Le film ne parle pas uniquement de la période « cabaret » de Bambi ; il retrace en réalité toute l’existence de Marie-Pierre Pruvot depuis l’enfance où celle-ci était déjà persuadée qu’elle était une petite fille et non pas un garçon comme son entourage et son entre-jambe tendaient à lui démontrer. Dans le film de Sébastien Lifshitz, la voix posée de Bambi commente les magnifiques images d’archives d’Alger où elle est née et décrit cette lutte identitaire dès son plus jeune âge pour ne plus être le Jean-Pierre qu’on lui impose d’être.

Pour Bambi, la révélation et la liberté ont lieu lorsqu’elle découvre puis intègre un cabaret de travestis : le Carrousel à Paris. Sa vie prend alors un tournant essentiel et elle peut enfin vivre sa vie de femme comme elle l’a toujours souhaité. Elle quitte ensuite le milieu de la nuit pour se « réorienter » et devenir professeur de français investie dans sa nouvelle vie plus rangée dans l’enseignement.

Bambi 4

Le film avance dans le temps, entrecoupé de nombreuses images d’archives et d’entretiens avec Bambi. On sent entre celle-ci et Sébastien Lifshitz une grande complicité faisant que Bambi se confie naturellement et en toute sincérité.
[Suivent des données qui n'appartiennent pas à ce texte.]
Lemma rankings_prefix_witness :
  (1 <= 2)%Z /\
  generate_yearly_rankings 1 (analyze_csv_file Ex.songs new_analyzer) =
  map (fun yl => (fst yl, firstn (Z.to_nat 1) (snd yl)))
    (generate_yearly_rankings 2 (analyze_csv_file Ex.songs new_analyzer)).
Proof.
  assert (H : (1 <= 2)%Z) by lia.
  split; [exact H|].
  exact (rankings_prefix (analyze_csv_file Ex.songs new_analyzer) H).
Defined.

Lemma rankings_sound_witness :
  In (2019%Z, [(Ex.flow, 2%Z)])
    (generate_yearly_rankings 1 (analyze_csv_file Ex.songs new_analyzer)) /\
  NoDup (map fst [(Ex.flow, 2%Z)]) /\
  forall w n, In (w, n) [(Ex.flow, 2%Z)] ->
    entry (analyze_csv_file Ex.songs new_analyzer) 2019 w = n /\
    (1 <= n)%Z.
Proof.
  assert (H : In (2019%Z, [(Ex.flow, 2%Z)])
                (generate_yearly_rankings 1
                   (analyze_csv_file Ex.songs new_analyzer)))
    by (vm_compute; auto).
  split; [exact H|].
  exact (rankings_sound Ex.songs 1 2019 [(Ex.flow, 2%Z)] H).
Defined.

Lemma rankings_top_witness :
  In (2019%Z, [(Ex.flow, 2%Z)])
    (generate_yearly_rankings 1 (analyze_csv_file Ex.songs new_analyzer)) /\
  ~ In Ex.beat (map fst [(Ex.flow, 2%Z)]) /\
  In (Ex.flow, 2%Z) [(Ex.flow, 2%Z)] /\
  (entry (analyze_csv_file Ex.songs new_analyzer) 2019 Ex.beat <= 2)%Z.
Proof.
  assert (H1 : In (2019%Z, [(Ex.flow, 2%Z)])
                 (generate_yearly_rankings 1
                    (analyze_csv_file Ex.songs new_analyzer)))
    by (vm_compute; auto).
  assert (H2 : ~ In Ex.beat (map fst [(Ex.flow, 2%Z)])).
  { simpl. intros [H|[]]. discriminate. }
  assert (H3 : In (Ex.flow, 2%Z) [(Ex.flow, 2%Z)]) by (simpl; auto).
  split; [exact H1|]. split; [exact H2|]. split; [exact H3|].
  exact (rankings_top Ex.songs 1 2019 [(Ex.flow, 2%Z)] H1 Ex.beat H2
           Ex.flow 2%Z H3).
Defined.

Lemma keyword_table_keys_witness :
  (0 < kw_entry
         (analyze_keywords Ex.songs Ex2.keywords new_keyword_analyzer)
         Ex.flow 2019)%Z /\
  In Ex.flow Ex2.keywords /\ 2019%Z <> 0%Z.
Proof.
  assert (H : (0 < kw_entry
                     (analyze_keywords Ex.songs Ex2.keywords
                        new_keyword_analyzer) Ex.flow 2019)%Z)
    by reflexivity.
  split; [exact H|].
  exact (proj2 (keyword_table_keys Ex.songs Ex2.keywords) _ _ H).
Defined.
On passe alors du rire aux larmes durant ces 57 minutes tant le témoignage de Bambi est doté d’une grande sensibilité : elle possède beaucoup d’autodérision quant à ses prises d’hormones parfois démesurées et sait se montrer terriblement poignante lorsqu’elle tombe finalement amoureuse d’une autre femme remettant en cause ses choix identitaires.

Avec « Bambi », Sébastien Lifshitz signe un très beau documentaire à la fois élégant, faussement engagé et terriblement émouvant. À l’heure où les questions d’identité de genre et de sexualité provoquent des révolutions dans la rue ou sur les réseaux sociaux, « Bambi » apparaît alors comme un bijou qui prouve que le combat pour se faire reconnaître et trouver sa place selon ses choix identitaires et sexuels en vaut la peine. On souhaiterait presque que ce film fasse écho et mette fin à toutes les mauvaises idées reçues, malgré le fait que le propos de Sébastien Lifshitz ne soit en rien militant.

Nécessaire actuellement, le film, classé dans la catégorie court métrage, présente cependant une carrière faite plus volontiers de sélections et de prix en festivals de longs (dont la très réputée Berlinale) que de courts.

Aussi réussi soit le film de Sébastien Lifshitz, on ne manquera pas de remarquer que sa nomination pour le César du Meilleur Court Métrage peut en surprendre plus d’un dans la cour du court métrage, ceci, bien entendu sans remettre en question les évidentes qualités du film.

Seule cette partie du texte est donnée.